- [Work instructions] Search the material for "exactly" and show all lines that contain it.

== Source material

Lemma effective_owner_executes r t m : (effective_task_owner r t).1 = m -> m <> "" ->
  m ∈ active_execution_member_ids r (product t).
Proof.
  unfold effective_task_owner. destruct (owner_unassigned t); [by intros <-|].
  match goal with |- context [let '(_, _) := ?x in _] => destruct x as [o src] end.
  destruct (nonempty o); cbn; [|by intros <-]. case_decide; cbn; [by intros <-|by intros <-].
Qed.

(** ** A sample registry *)

Module Sample.
Definition any_phase (_ _ : string) : bool := true.
Definition plain_verifier (secret salt : string) : string := (secret ++ ":" ++ salt)%string.

Definition admin : Principal :=
  {| p_garden := "g"; p_member := "ann"; p_installation := "laptop"; p_role := "administrator";
     p_visibility := "all"; p_projects := ∅ |}.

Definition script : list operation :=
  [EnrollAdministrator "g" "ann" "laptop" "s1" "x"; AddMember admin "bob" "member" "assigned" ["w"; "v"; "w"];
   SetPhaseOwner admin "w" "p1" (Some "bob") 0; SetAssignment admin "bob" "w" "p1" true false 0].

Definition played : result exn Registry := foldR (perform any_phase plain_verifier) script empty_registry.
Definition after_script : Registry := match played with Ok r => r | Err _ => empty_registry end.
Definition issued : string * Registry :=
  match issue_installation plain_verifier after_script admin "bob" "desk" "s2" "y" with
  | Ok tr => tr
  | Err _ => ("", empty_registry)
  end.
End Sample.

Lemma foldR_runs catalog verifier l r r' :
  foldR (perform catalog verifier) l r = Ok r' -> reachable catalog verifier r -> reachable catalog verifier r'.
Proof. intros H Hr. eapply (foldR_invariant (reachable catalog verifier)); [|done|done]. intros. by econstructor. Qed.

Lemma sample_reachable : reachable Sample.any_phase Sample.plain_verifier Sample.after_script.
Proof. eapply (foldR_runs _ _ Sample.script empty_registry); [vm_compute; reflexivity|constructor]. Qed.

(** ** Properties *)

(** The registry stays well formed under every sequence of operations: every member has a valid
    id, a known role and visibility, valid distinct projects and none when it sees all; every
    installation belongs to a member; the garden id is valid once there is a member; and the
    recorded generation of every cursor is the cursor's own. *)
Theorem registry_invariant (catalog : string -> string -> bool) (verifier : string -> string -> string) (r : Registry)
    (Hr : reachable catalog verifier r) : registry_wf r.
Proof. by eapply reachable_wf. Qed.

Lemma registry_invariant_witness : registry_wf Sample.after_script.
Proof. exact (registry_invariant _ _ _ sample_reachable). Defined.

(** A freshly issued credential is exactly as strong as its secret: with the returned token, or
    any other secret for the same installation, authentication succeeds precisely when the member is
    active and the secret's verifier is the stored one; it then yields the member's current
    principal, which every guarded operation accepts. *)
Theorem issued_credential (catalog : string -> string -> bool) (verifier : string -> string -> string)
    (r r' : Registry) (actor : Principal) (m i secret salt token : string)
    (Hr : reachable catalog verifier r)
    (Hissue : issue_installation verifier r actor m i secret salt = Ok (token, r')) :
  token = token_of (garden_id r') i secret /\
  exists row, members r' !! m = Some row /\
    forall s, authenticate verifier r' (token_of (garden_id r') i s) =
      if m_active row && bool_decide (verifier s salt = verifier secret salt)
      then Some (principal_of r' m i row) else None.
Proof.
  apply reachable_wf in Hr. unfold issue_installation, add_installation, set_secret in Hissue. act Hissue.
  split; [done|]. match goal with E : is_Some _ |- _ => destruct E as [row Hrow] end.
  exists row. split; [done|]. intros s. cbn [garden_id set_installations].
  assert (Hg : valid_id (garden_id r) = true) by eauto using authorized_garden.
  eapply eq_trans; [eapply (authenticate_token verifier (set_installations _ r)); cbn; [done|done|apply lookup_insert_eq|done|done]|].
  done.
Qed.

Lemma issued_credential_witness :
  exists row, members Sample.issued.2 !! "bob" = Some row /\
    forall s, authenticate Sample.plain_verifier Sample.issued.2 (token_of (garden_id Sample.issued.2) "desk" s) =
      if m_active row && bool_decide (Sample.plain_verifier s "y" = Sample.plain_verifier "s2" "y")
      then Some (principal_of Sample.issued.2 "bob" "desk" row) else None.
Proof.
  eapply (issued_credential Sample.any_phase Sample.plain_verifier Sample.after_script Sample.issued.2
    Sample.admin "bob" "desk" "s2" "y" Sample.issued.1 sample_reachable). vm_compute. reflexivity.
Defined.

(** Whoever authenticates, by token or by operating-system username, is a current member: the
    principal carries the registry's own role, visibility and projects, its installation is not
    revoked and its member is active, so [_authorized_state] admits it. *)
Theorem authenticated_is_authorized (verifier : string -> string -> string) (r : Registry) (token username i : string) :
  (forall p, authenticate verifier r token = Some p -> authorized_state r p = Ok r) /\
  (forall p, authenticate_username r username i = Some p -> authorized_state r p = Ok r /\ p_member p = username).
Proof.
  unfold authorized_state. split; intros p H.
  - by rewrite (authenticate_authorized _ _ _ _ H).
  - unfold authenticate_username in H. apply bind_Some in H as (row & Hi & H). apply bind_Some in H as (m & Hm & H).
    case_match eqn:Hc; [done|]. injection H as <-. guards. by rewrite principal_authorized.
Qed.

(** C16.  A revoked installation stays locked out through every later operation that is not a
    rotation of that installation: no token authenticates as it, and no principal bound to it passes
    the authority check of any operation. *)
Theorem revocation_persists (catalog : string -> string -> bool) (verifier : string -> string -> string)
    (r r1 r2 : Registry) (actor : Principal) (i : string)
    (Hrevoke : revoke_installation r actor i = Ok r1)
    (Hruns : runs catalog verifier (fun o => negb (rotates i o)) r1 r2) :
  (forall token p, authenticate verifier r2 token = Some p -> p_installation p <> i) /\
  (forall p, p_installation p = i -> authorized r2 p = false).
Proof.
  assert (Hi : is_revoked i r2).
  { eapply runs_revoked; [done|]. unfold revoke_installation in Hrevoke. act Hrevoke.
    eexists. cbn. by rewrite lookup_insert_eq. }
  split; [|by intros; eapply revoked_unauthorized]. intros token p Hp He.
  apply authenticate_authorized in Hp. by rewrite (revoked_unauthorized _ _ _ Hi He) in Hp.
Qed.

Lemma revocation_persists_witness :
  exists r1, revoke_installation Sample.after_script Sample.admin "laptop" = Ok r1 /\
    authorized r1 Sample.admin = false.
Proof.
  destruct (revoke_installation Sample.after_script Sample.admin "laptop") as [r1|] eqn:He; [|vm_compute in He; discriminate].
  exists r1. split; [done|].
  apply (revocation_persists Sample.any_phase Sample.plain_verifier _ r1 r1 _ "laptop" He); [constructor|reflexivity].
Defined.

(** Optimistic concurrency of cursors and phase owners: once an operation that expects
    generation [g] of a cursor (or a phase's ownership) has been accepted, no later operation on the
    same target that expects the same generation is accepted, whatever administrator operations run
    in between, clearing and recreating the cursor included. *)
Theorem optimistic_concurrency (catalog : string -> string -> bool) (verifier : string -> string -> string)
    (r r1 r2 : Registry) (o o' : operation) (t : target) (g : Z)
    (Ho : versioned o = Some (t, g)) (Ho' : versioned o' = Some (t, g))
    (Hp : perform catalog verifier r o = Ok r1)
    (Hruns : runs catalog verifier (fun o => negb (is_sync o)) r1 r2) :
  is_Ok (perform catalog verifier r2 o') = false.
Proof.
  assert (Hs : is_sync o = false /\ is_sync o' = false) by (by destruct o, o').
  pose proof (perform_generation _ _ _ _ _ t Hp (proj1 Hs)) as H1. rewrite Ho, decide_True in H1 by done.
  pose proof (runs_generation _ _ _ _ t Hruns) as H2.
  destruct (perform catalog verifier r2 o') as [r3|] eqn:Hp'; [|done].
  pose proof (perform_generation _ _ _ _ _ t Hp' (proj2 Hs)) as H3. rewrite Ho' in H3. lia.
Qed.

Lemma optimistic_concurrency_witness :
  is_Ok (perform Sample.any_phase Sample.plain_verifier Sample.after_script (ClearAssignment Sample.admin "bob" 0)) = false.
Proof.
  destruct (foldR (perform Sample.any_phase Sample.plain_verifier) (take 3 Sample.script) empty_registry) as [r|] eqn:Hr;
    [|vm_compute in Hr; discriminate].
  apply (optimistic_concurrency Sample.any_phase Sample.plain_verifier r Sample.after_script Sample.after_script
           (SetAssignment Sample.admin "bob" "w" "p1" true false 0) _ (Cursor "bob") 0); [reflexivity..| |constructor].
  vm_compute in Hr. injection Hr as <-. vm_compute. reflexivity.
Defined.

(** The executable tasks of a member are exactly the ready, unblocked tasks of the cursor's
    phase that the phase does not refuse and that the member effectively owns; and each of them is
    authorized for execution by any current principal of that member. *)
Theorem executable_tasks_authorized (r : Registry) (m : string) (tasks : tasks_t) (phases : dict Phase) (l : list Task)
    (c : WorkAssignment) (Hl : executable_tasks r m tasks phases = Ok l) (Hc : assignment r m = Some c)
    (Hen : w_enabled c = true) (Hm : m ∈ active_execution_member_ids r (w_project c)) :
  (forall t, t ∈ l <->
     t ∈ dvals tasks /\ product t = w_project c /\ phase t = w_phase c /\ status t = READY /\
     is_blocked t tasks true = false /\ (effective_task_owner r t).1 = m /\
     exists p, dget (TaskModel.key t) phases = Some p /\ phase_refusal p t = "") /\
  (forall t p, t ∈ l -> p_member p = m -> authorized r p = true -> authorize_task_execution r p t None = Ok c).
Proof.
  unfold executable_tasks in Hl. rewrite Hc, Hen, bool_decide_eq_true_2 in Hl by done. cbn [negb orb] in Hl.
  assert (Hspec : forall t, t ∈ l <->
     t ∈ dvals tasks /\ product t = w_project c /\ phase t = w_phase c /\ status t = READY /\
     is_blocked t tasks true = false /\ (effective_task_owner r t).1 = m /\
     exists p, dget (TaskModel.key t) phases = Some p /\ phase_refusal p t = "").
  { intros t. rewrite (elem_of_filterR _ _ _ Hl t). apply and_iff_compat_l. unfold executable. split.
    - intros H. case_match eqn:Hg; [|done]. case_match; [|done]. injection H as H. guards. split_and!; try done.
      eexists. split; [done|]. by destruct (phase_refusal _ t).
    - intros (-> & -> & -> & -> & -> & p & -> & ->). by rewrite !bool_decide_eq_true_2. }
  split; [done|]. intros t p (_ & Hpr & Hph & _ & _ & How & _)%Hspec Hp Ha.
  unfold authorize_task_execution, authorized_state. rewrite Ha, Hp, Hc. cbn [negb mbind result_bind generation_mismatch].
  rewrite Hen, Hpr, Hph, How. by rewrite !bool_decide_eq_true_2.
Qed.

(** A ready task of the sample phase and its phase. *)
Definition sample_phase : Phase := {| ph_product := "w"; ph_name := "p1"; ph_path := ""; ph_meta := [] |}.

Lemma executable_tasks_authorized_witness :
  executable_tasks Sample.after_script "bob" pair [("w/p1", sample_phase)] = Ok [plain_task "A" READY []] /\
  (effective_task_owner Sample.after_script (plain_task "A" READY [])).1 = "bob".
Proof.
  split; [vm_compute; reflexivity|].
  destruct (assignment Sample.after_script "bob") as [c|] eqn:Hc; [|vm_compute in Hc; discriminate].
  destruct (executable_tasks_authorized Sample.after_script "bob" pair [("w/p1", sample_phase)]
    [plain_task "A" READY []] c) as [H _].
  - vm_compute. reflexivity.
  - done.
  - vm_compute in Hc. by injection Hc as <-.
  - vm_compute in Hc. injection Hc as <-. apply elem_of_members_where. eexists. split; vm_compute; reflexivity.
  - apply H. by left.
Defined.
Lemma script_committed l db : Scenario.run_script l = Ok db -> committed db.
Proof.
  unfold Scenario.run_script, committed. intros H.
  eapply (foldR_invariant (fun d => steps empty_db d) _ _ empty_db); [|constructor|exact H].
  intros [now cmd] s1 s2 _ Hs H2. run H2. cbn in *. eapply rtc_r; [done|].
  match goal with E : execute _ _ _ = Ok ?x |- _ => destruct x as [resp d]; by exists now, cmd, resp end.
Qed.

Lemma scenario_committed n : match Scenario.run_script (take n Scenario.script) with Ok _ => true | Err _ => false end = true ->
  committed (Scenario.after n).
Proof.
  intros H. apply (script_committed (take n Scenario.script)). unfold Scenario.after.
  by destruct (Scenario.run_script (take n Scenario.script)).
Qed.

Lemma scenario2 : committed (Scenario.after 2).
Proof. apply scenario_committed. vm_compute. reflexivity. Qed.
Lemma scenario1 : committed (Scenario.after 1).
Proof. apply scenario_committed. vm_compute. reflexivity. Qed.
Lemma scenario_acquires : execute 10 (Scenario.after 1) Scenario.acquire = Ok (Some (RespClaim Scenario.held), Scenario.after 2).
Proof. vm_compute. reflexivity. Qed.
Lemma scenario_valid : is_Ok (validate_claim 20 (Scenario.after 2) Scenario.bob Scenario.held None) = true.
Proof. vm_compute. reflexivity. Qed.

(** ** Properties *)

(** C1.  Every command the coordinator accepts, in any database it can reach, acts on every scope as
    one step of the abstract fenced lock: nothing, the creation of the scope, an assignment under a
    strictly larger generation that drops the holder, the acquisition of the next fence by the current
    owner once the previous lease has lapsed, or a version bump by the holder. *)
Theorem coordinator_refines_lock (now : Z) (db db' : DB) (cmd : command) (resp : option response) (k : skey)
    (Hdb : committed db) (Hcmd : execute now db cmd = Ok (resp, db')) :
  lock_step (abs db k) (abs db' k).
Proof. eapply execute_refines; [by apply committed_ok|done]. Qed.

Lemma coordinator_refines_lock_witness :
  lock_step (abs (Scenario.after 1) ("g", "task", "T1")) (abs (Scenario.after 2) ("g", "task", "T1")) /\
  l_fence <$> abs (Scenario.after 2) ("g", "task", "T1") = Some 1.
Proof.
  split; [|vm_compute; reflexivity].
  exact (coordinator_refines_lock 10 _ _ Scenario.acquire _ ("g", "task", "T1") scenario1 scenario_acquires).
Defined.
(* ===== verification/GitCoordination.v ===== *)
(** * Coordination over a Git ref ([garden/git_coordination.py])

    The service-free coordinator: one JSON state per commit of a linear ref, advanced by
    compare-and-swap pushes.  This file models the state and every mutation that [GitStateStore]
    commits, and the retry loop [transact] against a remote that other installations advance and a
    transport that may lose acknowledgements.

    Tables are dictionaries in insertion order and their rows are JSON objects ([dict pyval]), because
    the code reads rows with [.get] and defaults.  [validate_state] has checked the shape of the state
    before a mutation sees it, which the types say here.  [==] between JSON values identifies
    booleans with 0 and 1 and ignores the order of object keys (PyValue's [py_eq]). *)

From S2P Require Import Prelude PyValue.

#[local] Open Scope list_scope.

Inductive gerror :=
| GitCoordinationError (m : string)
| GitContention (m : string)
| Raised (e : exn).
#[export] Instance gerror_eq_dec : EqDecision gerror.
Proof. solve_decision. Defined.
(* ===== verification/Rollout.v ===== *)
(** * The worker rollout ([garden/worker_rollout.py])

    A durable, fail-closed rollout of one immutable release to a list of workers.  Each step mutates
    the worker's host through a backend and is recorded in a journal that is rewritten atomically;
    a rollout may be interrupted at any point (a raised exception or a crash) and resumed from the
    journal.

    A method is a [prog]: a tree of backend calls, journal writes and fresh identifiers.  [exec]
    gives its executions: any reply may come back from a call, a call may raise, and the execution
    may stop anywhere; what survives is the last journal written.  Timestamps are left out (nothing
    reads them back), and so are the waits between health samples.  The backend is the other side
    of the calls ([CommandWorkerRolloutBackend] only serialises them over a subprocess). *)

From S2P Require Import Prelude PyValue.

#[local] Open Scope list_scope.

(** ** Published versions *)

Record PublishedVersion := { version : string; source_commit : string; manifest : dict string; verified : bool }.

Definition suffix_char (c : ascii) : bool := is_alnum c || bool_decide (c = "."%char) || bool_decide (c = "-"%char).

(** A run of digits and what follows it. *)
Fixpoint digits (some : bool) (s : string) : option string :=
  match s with
  | String c s' => if is_digit c then digits true s' else if some then Some s else None
  | EmptyString => if some then Some EmptyString else None
  end.
Definition dot (s : string) : option string :=
  match s with String c s' => if bool_decide (c = "."%char) then Some s' else None | EmptyString => None end.

(** [re.fullmatch(r"[0-9]+\.[0-9]+\.[0-9]+(?:[a-zA-Z0-9.-]+)?", s)] *)
Definition is_version (s : string) : bool :=
  let rest : option string := (a ← digits false s; b ← dot a; c ← digits false b; d ← dot c; digits false d) in
  match rest with Some r => str_all suffix_char r | None => false end.

(** [PublishedVersion.validate] *)
Definition validate (c : PublishedVersion) : result exn unit :=
  raise (ValueError "published version must be an immutable version number") when (negb (is_version (version c))) ;;
  raise (ValueError "source commit must be a full lowercase commit object ID")
    when (negb (is_hex_digest 40 (source_commit c))) ;;
  raise (ValueError "a verified, non-empty source manifest is required")
    when (negb (verified c) || match manifest c with [] => true | _ => false end) ;;
  raise (ValueError "source manifest requires paths with full sha256 digests")
    when (existsb (fun kv => negb (nonempty kv.1) || negb (is_hex_digest 64 kv.2)) (manifest c)) ;;
  Ok tt.

Definition manifest_value (c : PublishedVersion) : pyval := PDict (map (fun kv => (kv.1, PStr kv.2)) (manifest c)).

(** ** Workers and the journal *)

Record WorkerTarget := {
  worker_id : string; host_id : string; w_owner : string; w_group : string; config_path : string; unit_source : string;
  unit_mode : string; resource_caps : row; deadline : string; enrollment_boundary : string; secret_boundary : string;
}.
(** The invariant rule of loops, over what has been done and what is still to come. *)
Lemma safe_fold_split {S A} ok (I : list A -> S -> list event -> Prop) (QE : X -> list event -> Prop) (f : S -> A -> prog E X S) l s tr :
  I [] s tr ->
  (forall done x rest s tr, l = done ++ x :: rest -> I done s tr ->
     safe ok (f s x) tr (fun r tr' => match r with Ok s' => I (done ++ [x]) s' tr' | Err e => QE e tr' end)) ->
  safe ok (foldP f l s) tr (fun r tr' => match r with Ok s' => I l s' tr' | Err e => QE e tr' end).
Proof.
  intros H0 Hf. assert (Hgo : forall rest done s tr, l = done ++ rest -> I done s tr ->
      safe ok (foldP f rest s) tr (fun r tr' => match r with Ok s' => I l s' tr' | Err e => QE e tr' end)); [|by apply (Hgo l [])].
  intros rest. induction rest as [|x rest IH]; intros done s1 tr1 Hl Hs; cbn [foldP].
  - rewrite app_nil_r in Hl. by subst.
  - apply safe_bind. eapply safe_mono; [|by apply (Hf done x rest)]. intros [s2|e] tr2 H2; [|exact H2].
    apply (IH (done ++ [x])); [|exact H2]. by rewrite <- app_assoc.
Qed.

(** Every program is safe when everything is allowed. *)
Lemma safe_true {A} (p : prog E X A) tr : safe (fun _ _ => True) p tr (fun _ _ => True).
Proof. revert tr. induction p as [a|e|R c k IH]; intros tr; cbn; auto. Qed.

(** ** Programs whose commands all satisfy a predicate *)

Section only.
Context (P : forall R, E R -> Prop).

Fixpoint only {A} (p : prog E X A) : Prop :=
  match p with
  | Ret _ | Throw _ => True
  | Do c k => P _ c /\ forall r, only (k r)
  end.

Lemma only_ret {A} (a : A) : only (Ret a).
Proof. done. Qed.
Lemma only_throw {A} e : only (@Throw E X A e).
Proof. done. Qed.
Lemma only_bind {A B} (p : prog E X A) (f : A -> prog E X B) : only p -> (forall a, only (f a)) -> only (p ≫= f).
Proof.
  unfold mbind, prog_bind. intros Hp Hf. induction p as [a|e|R c k IH]; cbn in *; [apply Hf|done|].
  destruct Hp as [Hc Hk]. split; [done|]. intros r. by apply IH.
Qed.
Lemma only_do {R} (c : E R) : P _ c -> only (do_ c).
Proof. done. Qed.
Lemma only_lift {A} (r : result X A) : only (lift r).
Proof. by destruct r. Qed.
Lemma only_invoke {A} (c : E (result X A)) : P _ c -> only (invoke c).
Proof. intros Hc. split; [done|]. intros r. apply only_lift. Qed.
Lemma only_try {A} (p : prog E X A) : only p -> only (try_ p).
Proof. induction p as [a|e|R c k IH]; cbn; [done|done|]. intros [Hc Hk]. auto. Qed.
Lemma only_fold {S A} (f : S -> A -> prog E X S) l s : (forall s x, only (f s x)) -> only (foldP f l s).
Proof.
  intros Hf. revert s. induction l as [|x l IH]; intros s; cbn [foldP]; [done|]. apply only_bind; auto.
Qed.

Lemma only_safe {A} (ok : list event -> event -> Prop) (p : prog E X A) tr :
  (forall tr R (c : E R) r, P _ c -> ok tr (Ev c r)) -> only p -> safe ok p tr (fun _ tr' => exists t, tr' = tr ++ t).
Proof.
  intros Hok Hp. eapply safe_mono; [|apply safe_extends with (Q := fun _ _ => True)]; [by intros r tr' [_ ?]|].
  revert tr. induction p as [a|e|R c k IH]; intros tr; cbn in *; [done|done|].
  destruct Hp as [Hc Hk]. intros r. split; [by apply Hok|]. by apply IH.
Qed.
End only.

====

- [Output]
(** A freshly issued credential is exactly as strong as its secret: with the returned token, or
(** The executable tasks of a member are exactly the ready, unblocked tasks of the cursor's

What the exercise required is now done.